La carrozza era ancora lontana, immobile, nel punto dove essi l’avevano lasciata.

― Ancora un poco, Elena! Ancora un poco! Vuoi ch’io ti porti?

Andrea, preso da un impeto lirico infrenabile, si abbandonò alle parole.

― Perchè ella voleva partire? Perchè ella voleva spezzare l’incanto? i loro destini ormai non erano legati per sempre? Egli aveva bisogno di lei per vivere, delli occhi, della voce, del pensiero di lei.... Egli era tutto penetrato da quell’amore; aveva tutto il sangue alterato come da un veleno, senza rimedio. Perchè ella voleva fuggire? Egli si sarebbe avviticchiato a lei, l’avrebbe prima soffocata sul suo petto. No, non poteva essere. Mai! Mai! Elena ascoltava, a testa bassa, affaticata contro il vento, senza rispondere. Dopo un poco, ella sollevò il braccio per far cenno al cocchiere di avanzarsi. I cavalli scalpitarono.

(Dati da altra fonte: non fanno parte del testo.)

(** One iteration of the coarse loop of closestPointOnBezier on
    [(minDist, minT, minPoint)]. *)
Definition coarse_step (p0 p1 p2 p3 point : Point R) (samples : nat)
    (st : option R * R * Point R) (i : nat) : option R * R * Point R :=
  let '(minDist, minT, minPoint) := st in
  let t := INR i / INR samples in
  let bezierPoint := cubicBezierPoint p0 p1 p2 p3 t in
  let dx := px bezierPoint - px point in
  let dy := py bezierPoint - py point in
  let dist := dx * dx + dy * dy in
  if below dist minDist then (Some dist, t, bezierPoint) else st.

(** One iteration of the refinement loop on
    [(minDist, minT, minPoint, low, high)]. *)
Definition refine_step (p0 p1 p2 p3 point : Point R)
    (st : option R * R * Point R * R * R) (i : nat) : option R * R * Point R * R * R :=
  let '(minDist, minT, minPoint, low, high) := st in
  let mid1 := low + (high - low) / 3 in
  let mid2 := high - (high - low) / 3 in
  let p1_ := cubicBezierPoint p0 p1 p2 p3 mid1 in
  let p2_ := cubicBezierPoint p0 p1 p2 p3 mid2 in
  let d1 := (px p1_ - px point) ^ 2 + (py p1_ - py point) ^ 2 in
  let d2 := (px p2_ - px point) ^ 2 + (py p2_ - py point) ^ 2 in
  if Rltb d1 d2 then
    if below d1 minDist then (Some d1, mid1, p1_, low, mid2)
    else (minDist, minT, minPoint, low, mid2)
  else
    if below d2 minDist then (Some d2, mid2, p2_, mid1, high)
    else (minDist, minT, minPoint, mid1, high).

(** [closestPointOnBezier(p0, p1, p2, p3, point, samples)]; the distance
    [None] is [Math.sqrt(Infinity)]. *)
Definition closestPointOnBezier (p0 p1 p2 p3 point : Point R) (samples : nat) : ClosestPoint :=
  let '(minDist, minT, minPoint) :=
    fold_left (coarse_step p0 p1 p2 p3 point samples) (seq 0 (S samples)) (None, 0, p0) in
  let low := Rmax 0 (minT - 1 / INR samples) in
  let high := Rmin 1 (minT + 1 / INR samples) in
  let '(minDist, minT, minPoint, _, _) :=
    fold_left (refine_step p0 p1 p2 p3 point) (seq 0 10) (minDist, minT, minPoint, low, high) in
  {| cp_point := minPoint; cp_t := minT;
     cp_distance := match minDist with Some d => Some (sqrt d) | None => None end |}.

(** The parameters in (0, 1) where [a t^2 + b t + c], the derivative of
    one coordinate, vanishes; [1e-10] is the code's threshold. *)
Definition extrema_1d (a b c : R) : list R :=
  if Rltb (/ 10 ^ 10) (Rabs a) then
    let disc := b * b - 4 * a * c in
    if Rle_dec 0 disc then
      let sqrtDisc := sqrt disc in
      let t1 := (- b + sqrtDisc) / (2 * a) in
      let t2 := (- b - sqrtDisc) / (2 * a) in
      ((if Rltb 0 t1 && Rltb t1 1 then [t1] else []) ++
       (if Rltb 0 t2 && Rltb t2 1 then [t2] else []))%list
    else []
  else if Rltb (/ 10 ^ 10) (Rabs b) then
    let t := - c / b in
    if Rltb 0 t && Rltb t 1 then [t] else []
  else [].

(** Bounds; [None] is the initial [Infinity] (for a minimum) or
    [-Infinity] (for a maximum). *)
Record BoundingBox := { minX : option R; minY : option R; maxX : option R; maxY : option R }.

Definition js_min (m : option R) (x : R) : R := match m with None => x | Some m => Rmin m x end.
Definition js_max (m : option R) (x : R) : R := match m with None => x | Some m => Rmax m x end.

Definition getBezierBoundingBox (p0 p1 p2 p3 : Point R) : BoundingBox :=
  let ax := -3 * px p0 + 9 * px p1 - 9 * px p2 + 3 * px p3 in
  let bx := 6 * px p0 - 12 * px p1 + 6 * px p2 in
  let cx := -3 * px p0 + 3 * px p1 in
  let ay := -3 * py p0 + 9 * py p1 - 9 * py p2 + 3 * py p3 in
  let by' := 6 * py p0 - 12 * py p1 + 6 * py p2 in
  let cy := -3 * py p0 + 3 * py p1 in
  let extremaT := (extrema_1d ax bx cx ++ extrema_1d ay by' cy ++ [0; 1])%list in
  fold_left (fun bb t =>
      let point := cubicBezierPoint p0 p1 p2 p3 t in
      {| minX := Some (js_min (minX bb) (px point));
         minY := Some (js_min (minY bb) (py point));
         maxX := Some (js_max (maxX bb) (px point));
         maxY := Some (js_max (maxY bb) (py point)) |})
    extremaT {| minX := None; minY := None; maxX := None; maxY := None |}.

Definition lerp (a b : Point R) (t : R) : Point R :=
  {| px := px a + (px b - px a) * t; py := py a + (py b - py a) * t |}.

(** [splitBezier]: [(left, right)]. *)
Definition splitBezier (p0 p1 p2 p3 : Point R) (t : R) : list (Point R) * list (Point R) :=
  let p01 := lerp p0 p1 t in
  let p12 := lerp p1 p2 t in
  let p23 := lerp p2 p3 t in
  let p012 := lerp p01 p12 t in
  let p123 := lerp p12 p23 t in
  let p0123 := lerp p012 p123 t in
  ([p0; p01; p012; p0123], [p0123; p123; p23; p3]).

End BezierUtils.

(** ** The EventBus of src/js/engine/Pathfinder.js *)

Module EventBus.

(** A listener is a function the caller passed ([Fn f], the number naming
    the function object) or the closure [once] wraps around one.  Each call
    of [once] creates a new closure, named by a fresh token.  The callers'
    functions are opaque: they do not call back into the bus, and an error
    they throw is caught by [emit]. *)
Inductive Callback := Fn (f : nat) | OnceWrapper (token : nat) (callback : nat).

Definition Callback_eqb (a b : Callback) : bool :=
  match a, b with
  | Fn f, Fn g => Nat.eqb f g
  | OnceWrapper t f, OnceWrapper u g => Nat.eqb t u && Nat.eqb f g
  | _, _ => false
  end.

(** [listeners], a [Map<string, Set<Function>>], and the next token. *)
Record Bus := { listeners : list (string * list Callback); next_token : nat }.

Definition set_add (s : list Callback) (c : Callback) : list Callback :=
  if existsb (Callback_eqb c) s then s else (s ++ [c])%list.

Definition set_delete (s : list Callback) (c : Callback) : list Callback :=
  filter (fun d => negb (Callback_eqb c d)) s.

Fixpoint map_delete {V : Type} (m : list (string * V)) (k : string) : list (string * V) :=
  match m with
  | [] => []
  | (k', v) :: m' => if String.eqb k' k then m' else (k', v) :: map_delete m' k
  end.

Definition map_has {V : Type} (m : list (string * V)) (k : string) : bool :=
  match map_get m k with Some _ => true | None => false end.

(** [on(event, callback)]; the unsubscribe function it returns is
    [off event callback]. *)
Definition on (b : Bus) (event : string) (callback : Callback) : Bus :=
  let ls := if map_has (listeners b) event then listeners b
            else map_set (listeners b) event [] in
  let s := match map_get ls event with Some s => s | None => [] end in
  {| listeners := map_set ls event (set_add s callback); next_token := next_token b |}.

Definition once (b : Bus) (event : string) (callback : nat) : Bus :=
  on {| listeners := listeners b; next_token := S (next_token b) |} event
     (OnceWrapper (next_token b) callback).

Definition off (b : Bus) (event : string) (callback : Callback) : Bus :=
  match map_get (listeners b) event with
  | None => b
  | Some callbacks =>
      let callbacks' := set_delete callbacks callback in
      {| listeners := if Nat.eqb (List.length callbacks') 0
                      then map_delete (listeners b) event
                      else map_set (listeners b) event callbacks';
         next_token := next_token b |}
  end.

(** The caller's function a listener runs. *)
Definition target (c : Callback) : nat := match c with Fn f => f | OnceWrapper _ f => f end.

(** One step of [callbacks.forEach]: an entry deleted before it is reached
    is skipped; a once-wrapper unsubscribes itself, then calls its
    function.  The second component lists the functions called. *)
Definition emit_step (event : string) (st : Bus * list nat) (c : Callback) : Bus * list nat :=
  let '(b, calls) := st in
  let live := match map_get (listeners b) event with Some s => s | None => [] end in
  if existsb (Callback_eqb c) live then
    match c with
    | Fn f => (b, (calls ++ [f])%list)
    | OnceWrapper _ f => (off b event c, (calls ++ [f])%list)
    end
  else st.

Definition emit (b : Bus) (event : string) : Bus * list nat :=
  match map_get (listeners b) event with
  | None => (b, [])
  | Some callbacks => fold_left (emit_step event) callbacks (b, [])
  end.

(** [clear(event)]: [None] is an omitted argument; the empty string is
    falsy too. *)
Definition clear (b : Bus) (event : option string) : Bus :=
  match event with
  | Some e =>
      if String.eqb e "" then {| listeners := []; next_token := next_token b |}
      else {| listeners := map_delete (listeners b) e; next_token := next_token b |}
  | None => {| listeners := []; next_token := next_token b |}
  end.

Definition listenerCount (b : Bus) (event : string) : nat :=
  match map_get (listeners b) event with Some s => List.length s | None => 0 end.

― Fermatevi a Porta Pia ― gridò la signora, salendo nella carrozza insieme all’amante.

E con un movimento subitaneo si offerse al desiderio di lui che le baciò la bocca, la fronte, i capelli, li occhi, la gola, avidamente, rapidamente, senza più respirare.

― Elena! Elena!

Un vivo bagliore rossastro entrò nella carrozza, riflesso dalle case color di mattone. Si avvicinava nella strada il trotto sonante di molti cavalli.